Keywords: B matrix; additive genetic (co)variance matrix; genetic correlations; human complex traits; sex difference.

Fig. 1.

G_mf matrix in males and females. (A) Schematic showing G_mf genetic covariance matrix and its constituents G_m, G_f, B, and B^T for two traits in males and females. (B) G_mf correlation matrix for all the 12 traits in both the sexes. The male cross-trait genetic correlations (G_m/r_ctM) are on the top left and female cross-trait genetic correlations (G_f/r_ctF) are on the bottom right. The cross-sex genetic correlations (r_mf) are along the red diagonals of the top right and bottom left squares of the B and B^T matrix. The off-diagonal genetic correlations in the B and B^T (red squares) are the cross-sex-cross-trait genetic correlations (r_mf^ct).
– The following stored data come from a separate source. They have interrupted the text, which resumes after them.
(** Two pages declared and replayed twice against the stand-in tool:
    the tool is launched for both pages, in order, each time. *)
Example batch_twice_run :
  let b := Described.declared env
             [Described.AddPage "about" no_options;
              Described.AddPage "work" no_options] in
  let '(c1, b1, w1) := BatchOperations.execute tool wording parse engine b used in
  let '(c2, b2, w2) := BatchOperations.execute tool wording parse engine b1 w1 in
  c1 = Normal env ∧ c2 = Normal env
  ∧ invocations w2 = [["add"; "page"; "about"]; ["add"; "page"; "work"];
                      ["add"; "page"; "about"]; ["add"; "page"; "work"]].
Proof. vm_compute. repeat split. Qed.

(** A failing operation stops the batch: the third is never launched. *)
Example batch_failure_run :
  let b := Described.declared env
             [Described.AddPage "about" no_options;
              Described.AddSection "hero" on_about;
              Described.AddPage "work" no_options] in
  let '(c, _, w') := BatchOperations.execute tool wording parse engine b used in
  returns c = false
  ∧ invocations w' = [["add"; "page"; "about"];
                      ["add"; "section"; "hero"; "--page"; "about"]].
Proof. vm_compute. repeat split. Qed.
Lemma work_list_level engine registered hot_extensions :
  forall first fuel second issues found remaining calls,
    work_list host fuel engine registered hot_extensions
      (first ++ second) issues
    = Some (Return found, remaining, calls) ->
    exists here later,
      work_list host fuel engine registered hot_extensions
        (second ++ next_level host hot_extensions first) (issues ++ here)
      = Some (Return found, remaining, later) /\
      calls = List.map (visit_event host) first ++ later.
Proof.
  induction first as [|file_object first IH];
    intros fuel second issues found remaining calls Hwork.
  - exists [], calls. simpl. by rewrite !app_nil_r.
  - destruct fuel as [|fuel]; [discriminate|].
    rewrite next_level_cons, map_cons. unfold visit_event at 1.
    simpl in Hwork. revert Hwork.
    destruct (is_dir host file_object) eqn:Hdir.
    + destruct (work_list host fuel _ _ _ _ issues)
        as [[[outcome remaining'] calls']|] eqn:Hrec; [|discriminate].
      intros [= -> <- <-]. rewrite <- app_assoc in Hrec.
      destruct (IH _ _ _ _ _ _ Hrec) as (here & later & Hnext & ->).
      exists here, later. split; [|done].
      rewrite <- app_assoc in Hnext.
      exact (work_list_more_fuel host _ _ _ fuel (S fuel) _ _ _
               (Nat.le_succ_diag_r fuel) Hnext).
    + destruct (engine_check host engine registered file_object)
        as [checked|e]; [|discriminate].
      destruct (work_list host fuel _ _ _ _ (issues ++ checked))
        as [[[outcome remaining'] calls']|] eqn:Hrec; [|discriminate].
      intros [= -> <- <-].
      destruct (IH _ _ _ _ _ _ Hrec) as (here & later & Hnext & ->).
      exists (checked ++ here), later. split; [|done].
      rewrite <- app_assoc in Hnext.
      exact (work_list_more_fuel host _ _ _ fuel (S fuel) _ _ _
               (Nat.le_succ_diag_r fuel) Hnext).
Qed.

(** X4: the traversal is breadth first.  A call of [__process] that
    returns has first dealt with every candidate, one call per candidate in
    list order (a path listed twice is dealt with twice), then with the
    wanted entries of the candidate directories, in the order of the
    directories and of their listings, and only then with anything found
    deeper. *)
Theorem process_breadth_first fuel candidates chosen w issues w' :
  process host fuel candidates chosen w = Some (Return issues, w') ->
  exists later,
    log w'
    = log w
      ++ NewCheckEngine chosen
         :: List.map (visit_event host) (default [] (lists w !! candidates))
      ++ List.map (visit_event host)
           (next_level host (dom (extensions w))
                       (default [] (lists w !! candidates)))
      ++ later.
Proof.
  intros (calls & Hwork & ->)%process_returns. simpl.
  rewrite <- (app_nil_r (default [] (lists w !! candidates))) in Hwork.
  apply work_list_level in Hwork as (here & calls1 & Hwork & ->).
  simpl in Hwork.
  rewrite <- (app_nil_r (next_level _ _ _)) in Hwork.
  apply work_list_level in Hwork as (here' & later & _ & ->).
  by exists later.
Qed.

(** ** Failing runs *)

Lemma add_extension_spec extension pipe w :
  add_extension host extension pipe w
  = Some (match unknown_key host pipe with
          | Some key => Raise (UnknownKeyError key)
          | None => Return tt
          end,
          mkWorld (match unknown_key host pipe with
                   | Some _ => extensions w
                   | None => <[extension := pipe]> (extensions w)
                   end)
                  (lists w) (log w ++ [AddExtension extension pipe])).
Proof.
  unfold add_extension, bind, emit, raise.
  by destruct (unknown_key host pipe).
Qed.

Lemma registers_only_add_extension extension pipe :
  registers_only (add_extension host extension pipe).
Proof.
  intros w. rewrite add_extension_spec.
  eexists _, _, [AddExtension extension pipe]. by repeat split.
Qed.

Lemma registers_only_then (m k : M unit) :
  registers_only m -> registers_only k -> registers_only (m ;; k).
Proof.
  intros Hm Hk w. unfold bind.
  destruct (Hm w) as ([[]|e] & w1 & events1 & -> & Hlists1 & Hlog1 & Hreg1).
  - destruct (Hk w1) as (outcome & w2 & events2 & -> & Hlists2 & Hlog2 & Hreg2).
    exists outcome, w2, (events1 ++ events2). repeat split.
    + congruence.
    + by rewrite Hlog2, Hlog1, <- app_assoc.
    + by rewrite forallb_app, Hreg1, Hreg2.
  - by exists (Raise e), w1, events1.
Qed.

Lemma registers_only_for_each {A} (xs : list A) (body : A -> M unit) :
  (forall x, registers_only (body x)) -> registers_only (for_each xs body).
Proof.
  intros Hbody. induction xs as [|x xs IH]; simpl.
  - intros w. exists (Return tt), w, []. by rewrite app_nil_r.
  - by apply registers_only_then.
Qed.

Lemma registers_only_register_pipelines configuration map_extension :
  registers_only (register_pipelines host configuration map_extension).
Proof.
  unfold register_pipelines. apply registers_only_then.
  - apply registers_only_for_each. intros item.
    apply registers_only_add_extension.
  - apply registers_only_for_each. intros mapping w.
    unfold bind, lift.
    destruct (parse_pipe_description mapping) as [item|e].
    + apply registers_only_add_extension.
    + exists (Raise e), w, []. by rewrite app_nil_r.
Qed.

(** X5: when the registration of a pipeline fails, [perform] raises that
    error before it constructs the engine: what it has logged are
    registrations only, so no file has been checked and nothing printed,
    and the candidate list is as it was. *)
Theorem perform_registration_error fuel configuration source style
    map_extension verbose w chosen e w1 :
  select_styles configuration style = Return chosen ->
  register_pipelines host configuration map_extension w
  = Some (Raise e, w1) ->
  perform host fuel configuration source style map_extension verbose w
  = Some (Raise e, w1) /\
  lists w1 = lists w /\
  exists events,
    log w1 = log w ++ events /\ forallb is_registration events = true.
Proof.
  intros Hselect Hreg. split.
  - unfold perform.
    destruct (Nat.eqb_spec (size (styles configuration)) 0) as [Hsize|_].
    + apply map_size_empty_iff in Hsize.
      destruct style as [|name style].
      * unfold select_styles in Hselect. rewrite Hsize in Hselect.
        discriminate.
      * apply select_styles_named in Hselect; [|done].
        apply Forall2_cons_inv_l in Hselect as (item & _ & Hitem & _).
        by rewrite Hsize in Hitem.
    + unfold bind at 1. unfold lift at 1. rewrite Hselect.
      unfold bind at 1. by rewrite Hreg.
  - destruct (registers_only_register_pipelines configuration map_extension w)
      as (outcome & w2 & events & Hrun & Hlists & Hlog & Hevents).
    rewrite Hreg in Hrun. injection Hrun as <- <-.
    split; [done|]. by exists events.
Qed.

(** X6: a call of [perform] that raises, whatever the error and wherever
    it comes from, has printed nothing: the issues found before the error
    are not reported. *)
Theorem perform_raise_prints_nothing fuel configuration source style
    map_extension verbose w e w' :
  perform host fuel configuration source style map_extension verbose w
  = Some (Raise e, w') ->
  exists events,
    log w' = log w ++ events /\
    forallb (fun ev => negb (is_print ev)) events = true.
Proof.
  unfold perform.
  destruct (Nat.eqb (size (styles configuration)) 0).
  { intros [= <- <-]. exists []. by rewrite app_nil_r. }
  unfold bind at 1. unfold lift at 1.
  destruct (select_styles configuration style) as [chosen|e'].
  2: { intros [= <- <-]. exists []. by rewrite app_nil_r. }
  unfold bind at 1.
  destruct (registers_only_register_pipelines configuration map_extension w)
    as (outcome & w1 & events1 & -> & _ & Hlog1 & Hreg1%registration_no_print).
  destruct outcome as [[]|e'].
  2: { intros [= <- <-]. by exists events1. }
  unfold bind at 1. rewrite process_spec.
  destruct chosen as [|first others].
  { intros [= <- <-]. simpl. exists (events1 ++ [NewCheckEngine []]).
    split; [by rewrite Hlog1, <- app_assoc|].
    by rewrite forallb_app, Hreg1. }
  destruct (work_list host fuel _ _ _ _ _)
    as [[[[found|e'] remaining] calls]|] eqn:Hwork; [| |discriminate].
  { unfold bind at 1. rewrite report_spec. discriminate. }
  intros [= <- <-]. simpl.
  exists (events1 ++ NewCheckEngine (first :: others) :: calls).
  split; [by rewrite Hlog1, <- app_assoc|].
  rewrite forallb_app, Hreg1. simpl.
  eapply visit_no_print, work_list_calls, Hwork.
Qed.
Genetic correlations which are not significantly different from zero are marked with crosses, except the diagonal of the B and B^T which are tested for significantly different from 1. The size of the yellow and purple squares is according to the strength of the correlations.

Fig. 2.

Genetic correlations of all 12 traits with testosterone and CBAT. (A and B) cross-trait genetic correlations of testosterone and CBAT with anthropometric and fat depositional traits in males and females (r_ct), respectively. (C and D) Cross-sex-cross-trait genetic correlations of testosterone and CBAT with other traits (r_mf^ct). (E) Cross-sex genetic correlations (r_mf) of all 12 traits.

Fig. 3.

Random selection skewers and genetic constraint to the evolution of sexual dimorphism. (A) Angle between the predicted responses to concordant selection vectors (Δz_m and Δz_f) in males and females, respectively, constraining B to be zero, and after the inclusion of B (Δz_mB and Δz_fB)_. The thin lines depict 1,000 response vectors, and the thick arrow is the median response. (B) Similar angles between male and female predicted responses before and after inclusion of B, but to antagonistic selection vectors. Here, B constrains the male and female evolutionary response vectors to evolve close to each other by reducing the angle between them. The length of the vectors is just for representation purpose.

Fig. 4.

Venn diagram showing polygenic overlap between testosterone, TFR, AFR, and other anthropometric traits (height, weight, WC, and HIP) in males and females. The number of variants is shown in thousands (with SE). Mauve circles depict unique variants for trait 1, and the brown circle depicts that of trait 2. Shared variants between two traits are shown in gray. r_g depicts the genetic correlation between traits from the MIXeR output. Shades of red denote positive genetic correlations, whereas shades of blue denote negative genetic correlations. Panels represent shared variants between anthropometric traits and (A) testosterone, (B) TFR, and (C) AFR.

Fig. 5.

Genome-wide significant SNPs between testosterone and BMI in males and females. (A) Genome-wide SNPs are plotted as colored horizontal lines along chromosomes (X axis) at specific positions depicted in mega-base-pairs (Y axis), which are significant in 1) both in BMI and testosterone, 2) only in BMI, and 3) only in testosterone. The vertical black lines represent the length of the specific chromosomes. The SNPs to the right of each black line are for males and that to the left of each line are for females. The red horizontal lines show the SNPs that reach the genome-wide significance in both the traits (class 1). (B) LocusZoom plots showing variants around the SULT1A1 gene on chromosome 16 for male and female testosterone. The labeled SNPs are 3 of the variants that are identified as shared causal variants on chromosome 16 between testosterone and BMI in males in the colocalization analysis. The same variants are way below the significance threshold for female testosterone. The violet diamond is the lead SNP in the region.